About this exercise –
Scan the listing beneath this sentence. Report each line with the word "false".
--- Material for this exercise ---
(** What holds of the words of every image holds of the words of the text. *)
Lemma map_words_forall Q f acc s :
  (∀ w, f w = w ∨ ends_apart (f w) = true) → str_forall is_word acc = true →
  Forall (λ w, Forall Q (words "" (f w))) (words acc s) → Forall Q (words "" (map_words f acc s)).
Proof.
  intros Hf. revert acc. induction s as [|c s IH]; intros acc Hacc Hall; cbn in Hall |- *.
  { by apply Forall_cons in Hall as [Hall _]. }
  destruct (is_word c) eqn:Hc.
  { apply IH; [|done]. rewrite str_forall_app, Hacc. cbn. by rewrite Hc. }
  apply Forall_cons in Hall as [Hw Hall]. specialize (IH "" eq_refl Hall). destruct (Hf acc) as [E|E].
  - rewrite E in Hw |- *. rewrite words_word by done. rewrite <-(str_app_nil_r acc), words_word in Hw by done. cbn in Hw |- *. rewrite Hc.
    apply Forall_cons in Hw as [Hw _]. by constructor.
  - destruct (words_apart (f acc) (String c (map_words f "" s)) E "") as (ws & -> & Ew). rewrite Ew in Hw.
    apply Forall_app in Hw as [Hws He]. apply Forall_cons in He as [He _]. apply Forall_app. split; [done|]. cbn. rewrite Hc. by constructor.
Qed.

(** The word is no key. *)
Definition unkeyed (first : ascii) (w : string) : Prop := key_word first w = false.
#[global] Instance unkeyed_dec first w : Decision (unkeyed first w) := bool_eq_dec (key_word first w) false.

Lemma replace_key_shape first mark w : ends_apart mark = true → replace_key first mark w = w ∨ ends_apart (replace_key first mark w) = true.
Proof. unfold replace_key. case_match; auto. Qed.

Lemma Forall_words_word Q w : str_forall is_word w = true → Q w → Forall Q (words "" w).
Proof. intros Hw HQ. rewrite <-(str_app_nil_r w), words_word by done. cbn. rewrite str_app_nil_l. by constructor. Qed.

Lemma words_are_words acc s : str_forall is_word acc = true → Forall (λ w, str_forall is_word w = true) (words acc s).
Proof.
  revert acc. induction s as [|c s IH]; intros acc Hacc; cbn; [by constructor|]. destruct (is_word c) eqn:Hc.
  - apply IH. rewrite str_forall_app, Hacc. cbn. by rewrite Hc.
  - constructor; [done|by apply IH].
Qed.

Lemma replaced_unkeyed first mark s : ends_apart mark = true → Forall (unkeyed first) (words "" mark) →
  Forall (unkeyed first) (words "" (map_words (replace_key first mark) "" s)).
Proof.
  intros He Hm. apply map_words_forall; [intros w; by apply replace_key_shape|done|].
  eapply Forall_impl; [by apply words_are_words|]. intros w Hw. unfold replace_key. destruct (key_word first w) eqn:Hk; [done|].
  by apply Forall_words_word.
Qed.

Lemma replaced_keeps first second mark s : ends_apart mark = true → Forall (unkeyed first) (words "" mark) →
  Forall (unkeyed first) (words "" s) → Forall (unkeyed first) (words "" (map_words (replace_key second mark) "" s)).
Proof.
  intros He Hm Hs. apply map_words_forall; [intros w; by apply replace_key_shape|done|].
  pose proof (words_are_words "" s eq_refl) as Hw. apply Forall_forall. intros w Hin. rewrite Forall_forall in Hs, Hw.
  unfold replace_key. destruct (key_word second w); [done|]. by apply Forall_words_word; [apply Hw|apply Hs].
Qed.

Lemma take_drop_while p s : take_while p s +:+ drop_while p s = s.
Proof. induction s as [|c s IH]; cbn; [done|]. destruct (p c); [|done]. by rewrite str_app_cons, IH. Qed.

Lemma ends_apart_app a b : b ≠ "" → ends_apart (a +:+ b) = ends_apart b.
Proof.
  intros Hb. induction a as [|c a IH]; [by rewrite str_app_nil_l|]. rewrite str_app_cons. cbn [ends_apart]. rewrite <-IH.
  destruct (a +:+ b) as [|d r] eqn:E; [|done]. destruct a; [by rewrite str_app_nil_l in E|done].
Qed.

Lemma ends_apart_eqs s : take_while is_eq s ≠ "" → ends_apart (take_while is_eq s) = true.
Proof.
  induction s as [|c s IH]; cbn; [done|]. destruct (is_eq c) eqn:Hc; [|done]. intros _. cbn.
  destruct (take_while is_eq s) as [|d r] eqn:E; [|by apply IH]. apply bool_decide_eq_true in Hc as ->. done.
Qed.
---
Task result –
Definition unkeyed (first : ascii) (w : string) : Prop := key_word first w = false.
#[global] Instance unkeyed_dec first w : Decision (unkeyed first w) := bool_eq_dec (key_word first w) false.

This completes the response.